I understand everything is dynamic with Adsense. But your CTR/Number of visitor "practical observation" is very flawed... I myself have found through my own practical observations that there is no certain correlation between the CTR/Number of Visitors. I just checked my stats. My traffic has grown a lot through the months and the CTR has maintained pretty constant (it even rose a bit in the last few weeks despite what your practical observation would "expect").

As you said, there's many factors. It may be your specific niche... I don't know.

Okay, back to topic, I see a lower CTR in the night as well. I have less visitors during the night because my main site is education-related. I earn 80% of my income during the day. Why? I am with greedy player on this one. I believe it has something to do with the advertisers.

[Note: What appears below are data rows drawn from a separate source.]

(** * Sermon metadata pipeline: a shallow embedding and its properties

    The development follows the JavaScript modules of the repository:
    [llm-metadata-generator.js] (provider calls with retry, reply extraction,
    metadata merge, printing, per-file and per-directory processing),
    [yaml-generator.js] (header validation and completion, the plain header
    rewrite and the rewrite of the "Radar Analysis" section) and
    [openrouter-client.js] (model identifiers and the request payload).

    Conventions.
    - A JavaScript string is a sequence of UTF-16 code units, here a list of
      [N]; literals are written [str "..."].
    - A JavaScript number is represented by the decimal that JavaScript prints
      for it (a rational), or one of NaN and the two infinities.
    - An object is an association list in insertion order with unique keys.
    - What the program obtains from outside (the model's reply, the clock,
      [JSON.parse], js-yaml and the YAML loader of gray-matter) is an explicit
      argument of the functions that use it. *)

From Stdlib Require Import List NArith ZArith QArith Bool String Ascii Lia Sorted
  Permutation.
From Equations Require Import Equations.
Import ListNotations.

Set Implicit Arguments.
Set Warnings "-register-all".
Local Open Scope N_scope.
Local Open Scope list_scope.

(* ===================================================================== *)
(** ** Text: code units, whitespace, search *)
(* ===================================================================== *)

Module Text.

Abbreviation code_unit := N (only parsing).
Abbreviation text := (list N) (only parsing).

Definition str (s : string) : text :=
  List.map N_of_ascii (list_ascii_of_string s).
Arguments str s%_string.

Fixpoint text_eqb (a b : text) : bool :=
  match a, b with
  | [], [] => true
  | x :: a', y :: b' => (x =? y) && text_eqb a' b'
  | _, _ => false
  end.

Maybe also the fact that people at night are not as likely to view other ADS (click) as they are during the day for specific niches (education for me).

Green_Grass

11:08 am on May 22, 2006 (gmt 0)

WebmasterWorld Senior Member 10+ Year Member



Well noted that you have a diffn. experience..

Just goes to show, it is difficult to generalize things with adsense...

My max. earnings are when the so called budgets are supposed to be running out...

Content_ed

1:18 pm on May 22, 2006 (gmt 0)

10+ Year Member



I'm reminded of the bronotsaurus theory of Mrs. Ann Elk on Monty Python. Went something like,

Ahem.

My theory of the bronotsaurus.

The bronotsaurus is very skinny at one end, gets very wide in the middle, then gets very skinny again at the other end.